Okay, great. That's very helpful. The last question is, considering you are taking back European sales, do you anticipate any potential approval in the United States going forward? Could this also lead to a price increase for the product and possibly boost revenue as well?

Gerard Michel, CEO

Yes. I think as you probably know, it's tough to move prices up in Europe once they're set. We're not approved yet. The reimbursement in the U.K. we used there would probably be the first test to see how far we can move things up from where it is now. Germany, the price is set, which would be hard to move up too much. It is a very difficult situation that the price will be surprisingly quite a bit lower for the device stand alone in Europe versus the combination drug device in the U.S. There are advantages for how we're approved in Europe. Given that it's a CE Mark, and the CE Mark is for the use of CHEMOSAT to the liver, it's tumor agnostic, and that gives us a bit more flexibility in terms of developing the product and doing smaller trials and such and letting investigators use it on their own where they think it's applicable and having open conversations about it. You noted the amount of data coming out of Europe without us really doing much besides supplying product that is likely to continue to happen in a variety of cancer types, which might yield benefits in the U.S., given that small publications. Although they're not going to get you labeled for use and we are not going to promote based on small publications, doctors do note it, and it can lead to reimbursement if the doctor believes it's worth a shot. So we have ICC publications that come out because of the investigator work. Again, that's partly driven by the CE Mark's ability for any cancer. We've had uses in breast cancer and a number of other things that look promising. So it may be that it's just a source of publication for us; despite the low price, we may end up being very happy with just the data it's been generating.

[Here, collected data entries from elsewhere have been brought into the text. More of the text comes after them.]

(* ===== verification/Scoring.v ===== *)
(** * Scoring engines and override-protected registries

    [internal/scoring/engine.go]: the static and the dynamic value of a challenge,
    the latter in IEEE 754 binary64 as the code computes it.
    [internal/scoring/registry.go], [internal/challenges/typeregistry.go] and
    [internal/auth/registry.go] share one shape, modelled once: an immutable map
    replaced as a whole by each writer. *)

From Stdlib Require Import SpecFloat.
From S2P Require Import Prelude.

(** ** Binary64 *)

Definition prec : Z := 53.
Definition emax : Z := 1024.
Definition float64 : Set := spec_float.
Definition f_of_int (z : Z) : float64 := binary_normalize prec emax z 0 false.
Definition f_add := SFadd prec emax.
Definition f_sub := SFsub prec emax.
Definition f_mul := SFmul prec emax.
Definition f_div := SFdiv prec emax.

(** [math.Round]: half away from zero; then [int(...)].  A value outside the
    64-bit range converts to the smallest integer, as amd64 does. *)
Definition round_half_away (m : positive) (e : Z) : Z :=
  if (0 <=? e)%Z then (Zpos m * 2 ^ e)%Z
  else ((2 * Zpos m + 2 ^ (- e)) / 2 ^ (1 - e))%Z.
Definition min_int64 : Z := - 2 ^ 63.
Definition max_int64 : Z := 2 ^ 63 - 1.
Definition int_of_rounded (f : float64) : Z :=
  match f with
  | S754_finite s m e =>
      let r := round_half_away m e in
      let z := if s : bool then (- r)%Z else r in
      if (min_int64 <=? z)%Z && (z <=? max_int64)%Z then z else min_int64
  | S754_zero _ => 0
  | _ => min_int64
  end.

(** ** Engines *)

Record ChallengeScoring := { sc_Initial : Z; sc_Min : Z; sc_Decay : Z }.

Definition ModeStatic : string := "static".
Definition ModeDynamic : string := "dynamic".
Definition IsBuiltinMode (mode : string) : bool :=
  bool_decide (mode = ModeStatic) || bool_decide (mode = ModeDynamic).

Definition StaticValue (p : ChallengeScoring) (_ : Z) : Z := sc_Initial p.

Definition DynamicValue (p : ChallengeScoring) (solves : Z) : Z :=
  let solves := if (solves <? 0)%Z then 0%Z else solves in
  if (sc_Decay p <=? 0)%Z then sc_Min p else
  let s := f_of_int solves in
  let d := f_of_int (sc_Decay p) in
  let val := f_sub (f_of_int (sc_Initial p))
    (f_div (f_mul (f_of_int (sc_Initial p - sc_Min p)) (f_mul s s)) (f_mul d d)) in
  let rounded := int_of_rounded val in
  if (rounded <? sc_Min p)%Z then sc_Min p else rounded.

(** ** The registry *)

Section Registry.
Context {E : Type}.

Record entry := { en_engine : E; en_protected : bool }.
Record Registry := { reg_m : gmap string entry; reg_base : gmap string entry }.

Definition NewRegistry (builtins : list (string * E)) : Registry :=
  let m := foldl (λ m b, <[b.1 := {| en_engine := b.2; en_protected := true |}]> m) ∅ builtins in
  {| reg_m := m; reg_base := m |}.

Definition reg_Get (name : string) (r : Registry) : option E := en_engine <$> reg_m r !! name.
Definition IsRegistered (name : string) (r : Registry) : bool := bool_decide (is_Some (reg_m r !! name)).

(** A protected entry is only replaced with [override]; it stays protected. *)
Definition Register (name : string) (e : E) (override : bool) (r : Registry) : res unit * Registry :=
  let ex := reg_m r !! name in
  if match ex with Some x => en_protected x | None => false end && negb override then
    (Err (ErrOther ("mode " +:+ name +:+ " is a protected built-in; pass override to replace it")), r)
  else
    let protected := match ex with Some x => en_protected x | None => false end in
    (Ok tt, {| reg_m := <[name := {| en_engine := e; en_protected := protected |}]> (reg_m r);
               reg_base := reg_base r |}).

(** The entry goes; a built-in it had overridden comes back. *)
Definition Deregister (name : string) (r : Registry) : Registry :=
  match reg_m r !! name with
  | None => r
  | Some _ =>
      let next := delete name (reg_m r) in
      let next := match reg_base r !! name with Some b => <[name := b]> next | None => next end in
      {| reg_m := next; reg_base := reg_base r |}
  end.

(** What callers may do with a registry. *)
Inductive reg_op :=
  | RegRegister (name : string) (e : E) (override : bool)
  | RegDeregister (name : string).
Definition reg_step (o : reg_op) (r : Registry) : Registry :=
  match o with
  | RegRegister n e ov => (Register n e ov r).2
  | RegDeregister n => Deregister n r
  end.
End Registry.
Arguments entry E : clear implicits.
Arguments Registry E : clear implicits.
Arguments reg_op E : clear implicits.

Definition Engine : Type := ChallengeScoring → Z → Z.
Definition defaultRegistry : Registry Engine :=
  NewRegistry [(ModeStatic, StaticValue); (ModeDynamic, DynamicValue)].

(** An unknown mode is scored statically. *)
Definition reg_Value (r : Registry Engine) (mode : string) (p : ChallengeScoring) (solves : Z) : Z :=
  match reg_Get mode r with Some e => e p solves | None => StaticValue p solves end.
Definition Value : string → ChallengeScoring → Z → Z := reg_Value defaultRegistry.

(** ** Built-ins survive *)

Section RegistryProofs.
Context {E : Type}.
Implicit Types r : Registry E.

(** The invariant of a registry: its built-ins are present and protected, and
    nothing else is protected. *)
Definition reg_inv (r : Registry E) : Prop :=
  (∀ n b, reg_base r !! n = Some b → en_protected b = true) ∧
  (∀ n b, reg_base r !! n = Some b → ∃ e, reg_m r !! n = Some e ∧ en_protected e = true) ∧
  (∀ n e, reg_m r !! n = Some e → en_protected e = true → is_Some (reg_base r !! n)).

Lemma NewRegistry_inv l : reg_inv (NewRegistry l : Registry E).
Proof.
  unfold NewRegistry, reg_inv; simpl.
  set (m := foldl _ _ _).
  assert (∀ n e, m !! n = Some e → en_protected e = true) as Hm.
  { subst m. induction l as [|[n e] l IH] using rev_ind; [by intros ? ?|].
    rewrite foldl_app; simpl. intros n' e'. rewrite lookup_insert_Some. naive_solver. }
  split_and!; eauto.
Qed.

Lemma Register_inv n e ov r : reg_inv r → reg_inv (Register n e ov r).2.
Proof.
  intros (Hb & Hm & Hp). unfold Register. destruct (_ && _) eqn:Ec; [done|]. simpl.
  split_and!; simpl; [done| |].
  - intros n' b Hn'. destruct (decide (n = n')) as [->|Hne].
    + rewrite lookup_insert_eq. destruct (Hm n' b Hn') as (x & -> & Hx). eauto.
    + rewrite lookup_insert_ne by done. eauto.
  - intros n' x. rewrite lookup_insert_Some. intros [[<- <-]|[_ Hx]] Hpr; simpl in *; [|eauto].
    destruct (reg_m r !! n) as [y|] eqn:Ey; [eauto|done].
Qed.

Lemma Deregister_inv n r : reg_inv r → reg_inv (Deregister n r).
Proof.
  intros (Hb & Hm & Hp). unfold Deregister. destruct (reg_m r !! n) as [x|] eqn:Ex; [|done].
  destruct (reg_base r !! n) as [b|] eqn:Eb; split_and!; simpl; try done.
  - intros n' b' Hn'. rewrite insert_delete_eq. destruct (decide (n = n')) as [->|Hne].
    + rewrite lookup_insert_eq. eauto.
    + rewrite lookup_insert_ne by done. eauto.
  - intros n' y. rewrite insert_delete_eq, lookup_insert_Some.
    intros [[<- <-]|[_ Hy]] Hpr; eauto.
  - intros n' b' Hn'. destruct (decide (n = n')) as [->|Hne]; [congruence|].
    rewrite lookup_delete_ne by done. eauto.
  - intros n' y. rewrite lookup_delete_Some. intros [_ Hy] Hpr. eauto.
Qed.

Lemma reg_steps_inv ops r : reg_inv r → reg_inv (foldl (flip reg_step) r ops).
Proof.
  revert r. induction ops as [|o ops IH]; intros r Hr; [done|]. simpl. apply IH.
  destruct o; simpl; [by apply Register_inv|by apply Deregister_inv].
Qed.

Lemma reg_steps_base ops r : reg_base (foldl (flip reg_step) r ops) = reg_base r.
Proof.
  revert r. induction ops as [|o ops IH]; intros r; [done|]. simpl. rewrite IH.
  destruct o; simpl; unfold Register, Deregister.
  - by destruct (_ && _).
  - by destruct (reg_m r !! name).
Qed.

(** Built-ins survive plugins.  After any sequence of registrations and
    removals on a registry: every built-in name still resolves; a registration
    without [override] on a built-in name is refused and changes nothing; and
    removing a name brings its built-in back exactly, or removes a plugin's
    entry outright. *)
Theorem registry_builtins_survive l ops n b e :
  let r := foldl (flip reg_step) (NewRegistry l : Registry E) ops in
  reg_base r !! n = Some b →
  is_Some (reg_Get n r) ∧
  (Register n e false r).2 = r ∧ is_ok (Register n e false r).1 = false ∧
  reg_Get n (Deregister n r) = Some (en_engine b).
Proof.
  intros r Hb. destruct (reg_steps_inv ops _ (NewRegistry_inv l)) as (_ & Hm & _).
  fold r in Hm. destruct (Hm n b Hb) as (x & Hx & Hp).
  unfold reg_Get, Register, Deregister. rewrite Hx, Hb, Hp. simpl.
  rewrite lookup_insert_eq. eauto.
Qed.
End RegistryProofs.

(** ** A registry at work *)

Lemma registry_builtins_survive_witness :
  let ops := [RegRegister "static" DynamicValue true; RegRegister "elo" StaticValue false;
              RegDeregister "elo"] in
  let r := foldl (flip reg_step) defaultRegistry ops in
  is_Some (reg_Get "static" r) ∧ (Register "static" StaticValue false r).2 = r.
Proof.
  cbv zeta.
  edestruct (registry_builtins_survive [(ModeStatic, StaticValue); (ModeDynamic, DynamicValue)]
    [RegRegister "static" DynamicValue true; RegRegister "elo" StaticValue false; RegDeregister "elo"]
    "static" {| en_engine := StaticValue; en_protected := true |} StaticValue) as (H1 & H2 & _);
    [reflexivity|].
  split; [exact H1|exact H2].
Defined.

David Hoffman, General Counsel

This concludes our question-and-answer session. I would like to turn the conference back over to Gerard Michel for any closing remarks.

Gerard Michel, CEO

Thank you. I appreciate everyone's questions and attention today, and I'd like to thank our existing and new investors who've gotten involved with the business. Without those folks, we'd be nowhere. I look forward to speaking to everyone in about two and a half months with another update. Have a good evening.

David Hoffman, General Counsel

The conference has now concluded. Thank you for attending today's presentation. You may now disconnect.